--- PROVIDED RECORDS Enclosed Below ---

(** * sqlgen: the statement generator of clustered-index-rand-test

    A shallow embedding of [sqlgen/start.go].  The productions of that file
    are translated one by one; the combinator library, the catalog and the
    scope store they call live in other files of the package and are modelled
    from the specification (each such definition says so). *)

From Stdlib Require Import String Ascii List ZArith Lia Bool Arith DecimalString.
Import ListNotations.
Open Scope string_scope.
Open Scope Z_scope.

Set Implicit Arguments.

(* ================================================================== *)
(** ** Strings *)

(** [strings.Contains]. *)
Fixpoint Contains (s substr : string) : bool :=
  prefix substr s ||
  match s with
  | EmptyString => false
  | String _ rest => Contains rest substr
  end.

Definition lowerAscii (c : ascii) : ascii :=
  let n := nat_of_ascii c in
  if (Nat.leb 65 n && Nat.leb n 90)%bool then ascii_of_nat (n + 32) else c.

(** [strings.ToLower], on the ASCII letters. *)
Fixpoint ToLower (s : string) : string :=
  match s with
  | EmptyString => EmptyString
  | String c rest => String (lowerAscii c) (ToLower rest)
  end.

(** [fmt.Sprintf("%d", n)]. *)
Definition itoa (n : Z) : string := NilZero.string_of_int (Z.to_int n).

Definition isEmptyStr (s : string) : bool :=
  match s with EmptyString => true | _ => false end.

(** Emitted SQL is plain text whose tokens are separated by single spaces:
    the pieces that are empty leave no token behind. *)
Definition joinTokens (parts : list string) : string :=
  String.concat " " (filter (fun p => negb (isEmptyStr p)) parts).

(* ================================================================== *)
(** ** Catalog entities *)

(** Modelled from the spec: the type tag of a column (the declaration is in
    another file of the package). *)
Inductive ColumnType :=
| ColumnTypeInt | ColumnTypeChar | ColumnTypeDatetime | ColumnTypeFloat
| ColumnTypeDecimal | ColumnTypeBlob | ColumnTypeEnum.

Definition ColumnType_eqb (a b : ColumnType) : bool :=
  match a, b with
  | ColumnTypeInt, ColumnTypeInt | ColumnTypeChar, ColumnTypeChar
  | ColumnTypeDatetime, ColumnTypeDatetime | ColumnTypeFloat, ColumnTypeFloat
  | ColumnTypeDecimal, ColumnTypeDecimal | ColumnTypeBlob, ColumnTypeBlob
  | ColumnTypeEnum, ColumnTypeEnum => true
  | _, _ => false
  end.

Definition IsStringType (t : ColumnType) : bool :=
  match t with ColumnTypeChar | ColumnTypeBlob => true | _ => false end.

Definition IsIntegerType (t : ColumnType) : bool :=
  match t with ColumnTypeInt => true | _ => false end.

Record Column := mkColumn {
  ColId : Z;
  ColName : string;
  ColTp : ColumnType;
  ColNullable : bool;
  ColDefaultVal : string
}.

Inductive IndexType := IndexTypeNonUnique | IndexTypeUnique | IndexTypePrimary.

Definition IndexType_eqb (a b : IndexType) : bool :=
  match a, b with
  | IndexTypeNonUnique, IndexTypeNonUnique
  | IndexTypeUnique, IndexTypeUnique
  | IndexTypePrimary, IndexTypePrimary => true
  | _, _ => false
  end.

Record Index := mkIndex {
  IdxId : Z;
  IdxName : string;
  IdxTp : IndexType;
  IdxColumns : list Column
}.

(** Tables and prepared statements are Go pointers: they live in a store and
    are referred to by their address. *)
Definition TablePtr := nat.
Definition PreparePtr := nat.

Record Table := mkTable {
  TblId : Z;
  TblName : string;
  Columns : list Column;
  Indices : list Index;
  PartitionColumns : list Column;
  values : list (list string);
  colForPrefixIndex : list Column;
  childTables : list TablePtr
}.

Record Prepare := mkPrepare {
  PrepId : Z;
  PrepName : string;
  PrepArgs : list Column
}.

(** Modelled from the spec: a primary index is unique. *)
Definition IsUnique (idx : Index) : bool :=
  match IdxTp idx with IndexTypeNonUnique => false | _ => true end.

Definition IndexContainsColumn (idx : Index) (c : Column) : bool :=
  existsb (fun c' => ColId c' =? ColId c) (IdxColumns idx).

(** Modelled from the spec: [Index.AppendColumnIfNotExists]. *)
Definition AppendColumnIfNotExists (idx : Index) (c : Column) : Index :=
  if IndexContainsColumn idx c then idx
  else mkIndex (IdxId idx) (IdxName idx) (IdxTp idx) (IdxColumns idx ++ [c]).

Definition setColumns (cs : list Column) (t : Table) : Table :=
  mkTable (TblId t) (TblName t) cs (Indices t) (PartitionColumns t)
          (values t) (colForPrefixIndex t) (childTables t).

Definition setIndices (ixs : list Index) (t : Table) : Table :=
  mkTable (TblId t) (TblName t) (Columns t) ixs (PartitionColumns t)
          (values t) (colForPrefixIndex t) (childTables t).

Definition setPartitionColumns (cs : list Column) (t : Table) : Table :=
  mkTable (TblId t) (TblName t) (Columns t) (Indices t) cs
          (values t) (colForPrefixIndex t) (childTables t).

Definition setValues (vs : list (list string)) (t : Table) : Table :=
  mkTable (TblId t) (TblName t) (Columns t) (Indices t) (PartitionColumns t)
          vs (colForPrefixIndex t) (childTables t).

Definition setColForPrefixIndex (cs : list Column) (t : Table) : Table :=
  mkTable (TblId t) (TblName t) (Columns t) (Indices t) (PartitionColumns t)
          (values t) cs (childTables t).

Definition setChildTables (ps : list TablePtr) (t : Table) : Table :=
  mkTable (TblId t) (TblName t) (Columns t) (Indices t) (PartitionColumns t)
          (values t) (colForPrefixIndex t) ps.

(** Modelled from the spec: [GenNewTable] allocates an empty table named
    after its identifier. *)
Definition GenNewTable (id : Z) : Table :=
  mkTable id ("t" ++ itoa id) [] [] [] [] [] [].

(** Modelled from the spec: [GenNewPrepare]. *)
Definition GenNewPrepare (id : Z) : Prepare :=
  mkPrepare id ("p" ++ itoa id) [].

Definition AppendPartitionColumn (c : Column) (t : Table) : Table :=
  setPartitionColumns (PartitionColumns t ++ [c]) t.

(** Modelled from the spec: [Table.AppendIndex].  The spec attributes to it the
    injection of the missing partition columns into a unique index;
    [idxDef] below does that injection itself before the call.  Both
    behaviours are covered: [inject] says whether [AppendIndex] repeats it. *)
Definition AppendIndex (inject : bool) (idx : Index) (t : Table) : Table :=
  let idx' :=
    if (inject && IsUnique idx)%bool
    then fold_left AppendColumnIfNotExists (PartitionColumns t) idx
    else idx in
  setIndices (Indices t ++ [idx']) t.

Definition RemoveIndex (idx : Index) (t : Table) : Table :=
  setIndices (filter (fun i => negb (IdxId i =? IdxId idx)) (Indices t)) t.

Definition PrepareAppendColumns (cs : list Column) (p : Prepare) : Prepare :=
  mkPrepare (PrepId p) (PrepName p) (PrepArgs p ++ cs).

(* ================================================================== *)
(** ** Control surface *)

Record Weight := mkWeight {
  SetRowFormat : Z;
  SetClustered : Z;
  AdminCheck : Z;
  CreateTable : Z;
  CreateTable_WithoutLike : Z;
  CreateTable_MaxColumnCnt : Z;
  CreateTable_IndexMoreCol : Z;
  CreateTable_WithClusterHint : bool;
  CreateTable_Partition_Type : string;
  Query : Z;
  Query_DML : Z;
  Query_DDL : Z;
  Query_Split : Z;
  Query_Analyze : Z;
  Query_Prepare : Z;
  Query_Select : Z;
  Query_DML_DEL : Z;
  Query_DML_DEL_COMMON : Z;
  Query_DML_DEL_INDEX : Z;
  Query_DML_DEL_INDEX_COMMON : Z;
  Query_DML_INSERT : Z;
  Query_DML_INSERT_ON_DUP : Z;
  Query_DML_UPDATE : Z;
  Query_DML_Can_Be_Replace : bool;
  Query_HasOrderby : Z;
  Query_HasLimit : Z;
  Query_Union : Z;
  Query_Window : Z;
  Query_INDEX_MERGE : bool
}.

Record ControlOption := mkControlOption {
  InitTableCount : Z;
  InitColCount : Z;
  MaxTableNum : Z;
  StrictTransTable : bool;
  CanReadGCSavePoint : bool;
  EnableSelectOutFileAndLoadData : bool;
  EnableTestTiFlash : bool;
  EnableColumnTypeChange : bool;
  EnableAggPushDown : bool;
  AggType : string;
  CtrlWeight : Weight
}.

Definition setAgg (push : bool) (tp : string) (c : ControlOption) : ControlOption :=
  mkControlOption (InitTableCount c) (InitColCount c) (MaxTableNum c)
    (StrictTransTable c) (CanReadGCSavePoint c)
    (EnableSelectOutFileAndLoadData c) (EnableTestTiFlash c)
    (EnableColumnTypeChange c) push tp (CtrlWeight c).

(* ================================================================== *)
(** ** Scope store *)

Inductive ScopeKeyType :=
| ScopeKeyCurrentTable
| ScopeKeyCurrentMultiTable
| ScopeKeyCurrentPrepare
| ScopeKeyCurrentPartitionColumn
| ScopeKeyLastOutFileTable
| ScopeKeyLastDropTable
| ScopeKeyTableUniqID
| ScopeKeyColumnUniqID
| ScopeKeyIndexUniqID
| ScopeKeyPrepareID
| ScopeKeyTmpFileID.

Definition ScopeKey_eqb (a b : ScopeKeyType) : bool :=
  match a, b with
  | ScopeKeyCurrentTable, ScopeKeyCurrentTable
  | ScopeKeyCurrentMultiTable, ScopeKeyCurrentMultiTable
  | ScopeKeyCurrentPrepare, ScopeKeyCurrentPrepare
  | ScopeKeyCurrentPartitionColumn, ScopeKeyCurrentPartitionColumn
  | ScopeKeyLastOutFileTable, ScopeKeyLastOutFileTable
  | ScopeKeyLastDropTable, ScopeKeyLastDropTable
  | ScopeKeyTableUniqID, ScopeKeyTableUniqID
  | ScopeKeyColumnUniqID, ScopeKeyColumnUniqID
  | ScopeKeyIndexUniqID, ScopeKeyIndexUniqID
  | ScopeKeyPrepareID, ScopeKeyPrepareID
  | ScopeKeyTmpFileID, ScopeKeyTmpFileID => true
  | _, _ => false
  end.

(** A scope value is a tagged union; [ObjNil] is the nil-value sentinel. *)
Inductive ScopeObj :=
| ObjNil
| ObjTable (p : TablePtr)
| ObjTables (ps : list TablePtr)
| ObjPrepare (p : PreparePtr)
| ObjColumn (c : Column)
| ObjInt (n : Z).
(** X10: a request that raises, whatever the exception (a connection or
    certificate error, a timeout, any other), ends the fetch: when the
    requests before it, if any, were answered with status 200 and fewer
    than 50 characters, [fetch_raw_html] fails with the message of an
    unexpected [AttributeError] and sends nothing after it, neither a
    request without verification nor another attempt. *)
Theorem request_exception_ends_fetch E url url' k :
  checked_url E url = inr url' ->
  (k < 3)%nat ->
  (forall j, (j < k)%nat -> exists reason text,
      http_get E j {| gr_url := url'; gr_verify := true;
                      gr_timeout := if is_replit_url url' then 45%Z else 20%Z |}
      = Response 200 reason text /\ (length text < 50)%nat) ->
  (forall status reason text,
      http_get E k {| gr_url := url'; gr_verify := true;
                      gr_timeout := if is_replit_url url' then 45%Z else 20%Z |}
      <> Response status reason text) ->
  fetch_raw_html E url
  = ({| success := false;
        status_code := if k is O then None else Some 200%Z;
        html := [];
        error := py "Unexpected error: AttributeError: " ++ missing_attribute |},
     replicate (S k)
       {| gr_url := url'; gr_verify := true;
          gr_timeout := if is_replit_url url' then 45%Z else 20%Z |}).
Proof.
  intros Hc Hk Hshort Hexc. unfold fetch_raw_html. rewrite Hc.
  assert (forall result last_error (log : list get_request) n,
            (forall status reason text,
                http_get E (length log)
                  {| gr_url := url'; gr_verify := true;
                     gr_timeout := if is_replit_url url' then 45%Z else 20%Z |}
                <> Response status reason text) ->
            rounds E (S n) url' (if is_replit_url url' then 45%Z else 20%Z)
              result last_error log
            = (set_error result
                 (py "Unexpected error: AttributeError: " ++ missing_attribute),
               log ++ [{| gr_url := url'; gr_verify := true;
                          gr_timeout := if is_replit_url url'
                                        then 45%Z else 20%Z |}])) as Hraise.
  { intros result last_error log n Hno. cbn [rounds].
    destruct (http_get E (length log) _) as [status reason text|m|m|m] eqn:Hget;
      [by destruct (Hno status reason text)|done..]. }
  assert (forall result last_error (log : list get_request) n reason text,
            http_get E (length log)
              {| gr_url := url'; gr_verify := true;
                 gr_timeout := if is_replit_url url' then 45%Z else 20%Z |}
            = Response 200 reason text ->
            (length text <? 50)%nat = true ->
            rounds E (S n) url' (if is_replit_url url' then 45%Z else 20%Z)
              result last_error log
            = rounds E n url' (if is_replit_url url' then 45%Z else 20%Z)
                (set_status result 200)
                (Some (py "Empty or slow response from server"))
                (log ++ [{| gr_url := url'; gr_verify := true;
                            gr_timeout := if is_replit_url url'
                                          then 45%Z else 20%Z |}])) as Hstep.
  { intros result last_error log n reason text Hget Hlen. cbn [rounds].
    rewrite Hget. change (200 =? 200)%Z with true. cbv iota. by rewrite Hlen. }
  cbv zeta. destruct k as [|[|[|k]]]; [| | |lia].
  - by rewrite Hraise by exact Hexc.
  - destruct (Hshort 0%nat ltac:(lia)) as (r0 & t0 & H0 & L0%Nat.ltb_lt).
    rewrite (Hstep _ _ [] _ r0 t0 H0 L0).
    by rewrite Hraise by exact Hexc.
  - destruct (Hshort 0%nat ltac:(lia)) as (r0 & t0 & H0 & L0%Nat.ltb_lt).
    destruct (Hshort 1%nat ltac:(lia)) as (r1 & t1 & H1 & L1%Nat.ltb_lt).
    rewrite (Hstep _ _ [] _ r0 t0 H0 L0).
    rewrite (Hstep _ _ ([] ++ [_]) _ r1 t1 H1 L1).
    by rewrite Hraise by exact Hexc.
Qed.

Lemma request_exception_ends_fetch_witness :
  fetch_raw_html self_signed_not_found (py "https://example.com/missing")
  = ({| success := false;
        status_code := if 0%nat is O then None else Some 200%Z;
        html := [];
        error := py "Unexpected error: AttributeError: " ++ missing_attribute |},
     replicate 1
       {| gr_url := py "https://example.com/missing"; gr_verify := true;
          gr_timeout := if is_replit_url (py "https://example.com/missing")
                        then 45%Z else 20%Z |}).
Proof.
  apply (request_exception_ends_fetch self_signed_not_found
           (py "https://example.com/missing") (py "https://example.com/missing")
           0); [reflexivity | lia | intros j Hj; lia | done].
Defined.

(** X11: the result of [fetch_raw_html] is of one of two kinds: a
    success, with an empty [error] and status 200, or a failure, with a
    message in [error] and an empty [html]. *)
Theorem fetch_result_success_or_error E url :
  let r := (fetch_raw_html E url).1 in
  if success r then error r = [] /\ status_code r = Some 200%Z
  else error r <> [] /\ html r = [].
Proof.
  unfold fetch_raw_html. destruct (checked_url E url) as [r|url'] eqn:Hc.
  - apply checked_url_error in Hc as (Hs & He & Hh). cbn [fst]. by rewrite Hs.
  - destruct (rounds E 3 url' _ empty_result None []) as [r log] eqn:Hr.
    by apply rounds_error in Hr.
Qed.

--- End of Enclosed PROVIDED RECORDS ---

ACTIVITY: From the records above, print only the lines between the one holding "ColumnTypeBlob | ColumnTypeEnum." and the one holding "ColumnTypeDatetime | ColumnTypeFloat, ColumnTypeFloat", inclusive, exactly as they stand.

RESPONSE TO THIS EXERCISE:
| ColumnTypeDecimal | ColumnTypeBlob | ColumnTypeEnum.

Definition ColumnType_eqb (a b : ColumnType) : bool :=
  match a, b with
  | ColumnTypeInt, ColumnTypeInt | ColumnTypeChar, ColumnTypeChar
  | ColumnTypeDatetime, ColumnTypeDatetime | ColumnTypeFloat, ColumnTypeFloat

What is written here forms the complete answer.